(* ===== verification/PolicyMerge.v ===== *)
(** * PolicyMerge

    The policy layers as the code merges them: policies dumped to mappings, [_deep_merge]
    of the mappings, and the validation of the result with its refusals, against the
    field-by-field override of [PolicyEngine].

    The mappings are keyed by field names and typed as [model_dump] writes them, so aliases
    and pydantic's conversions between types (a number given as text) do not arise; a value
    of another type is refused here. Messages of a refusal are left out. *)

From Stdlib Require Import ZArith Lia.
From S2P Require Import Prelude Tables Json Registry Identity PolicyEngine.

(** ** Deep merge *)

Definition is_obj (v : json) : bool := match v with JObj _ => true | _ => false end.

(** One key of the override. *)
Definition merge_step (fuel : nat) (merged : dict) (entry : string * json) : dict :=
  match fuel, entry.2, dict_get entry.1 merged with
  | S fuel', JObj o, Some (JObj b) => dict_set entry.1 (JObj (deep_merge_fuel fuel' b o)) merged
  | _, _, _ => dict_set entry.1 entry.2 merged
  end.

Lemma deep_merge_fuel_eq fuel b o : deep_merge_fuel fuel b o = foldl (merge_step fuel) b o.
Proof.
  destruct fuel as [|fuel]; cbn [deep_merge_fuel]; revert b; induction o as [|[k v] o IH]; intros b;
    cbn [foldl]; try done; rewrite <- IH; done.
Qed.

Lemma depth_entry k v (d : dict) : (k, v) ∈ d → (json_depth v < json_depth (JObj d))%nat.
Proof.
  induction d as [|[x y] d IH]; [set_solver|]. cbn. intros [[= -> ->]|Hin]%elem_of_cons; [lia|].
  specialize (IH Hin). cbn in IH. lia.
Qed.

### What is expected
Retype the entries exactly, please. Leave no line out.

### Task answer
(* ===== verification/PolicyMerge.v ===== *)
(** * PolicyMerge

    The policy layers as the code merges them: policies dumped to mappings, [_deep_merge]
    of the mappings, and the validation of the result with its refusals, against the
    field-by-field override of [PolicyEngine].

    The mappings are keyed by field names and typed as [model_dump] writes them, so aliases
    and pydantic's conversions between types (a number given as text) do not arise; a value
    of another type is refused here. Messages of a refusal are left out. *)

From Stdlib Require Import ZArith Lia.
From S2P Require Import Prelude Tables Json Registry Identity PolicyEngine.

(** ** Deep merge *)

Definition is_obj (v : json) : bool := match v with JObj _ => true | _ => false end.

(** One key of the override. *)
Definition merge_step (fuel : nat) (merged : dict) (entry : string * json) : dict :=
  match fuel, entry.2, dict_get entry.1 merged with
  | S fuel', JObj o, Some (JObj b) => dict_set entry.1 (JObj (deep_merge_fuel fuel' b o)) merged
  | _, _, _ => dict_set entry.1 entry.2 merged
  end.

Lemma deep_merge_fuel_eq fuel b o : deep_merge_fuel fuel b o = foldl (merge_step fuel) b o.
Proof.
  destruct fuel as [|fuel]; cbn [deep_merge_fuel]; revert b; induction o as [|[k v] o IH]; intros b;
    cbn [foldl]; try done; rewrite <- IH; done.
Qed.

Lemma depth_entry k v (d : dict) : (k, v) ∈ d → (json_depth v < json_depth (JObj d))%nat.
Proof.
  induction d as [|[x y] d IH]; [set_solver|]. cbn. intros [[= -> ->]|Hin]%elem_of_cons; [lia|].
  specialize (IH Hin). cbn in IH. lia.
Qed.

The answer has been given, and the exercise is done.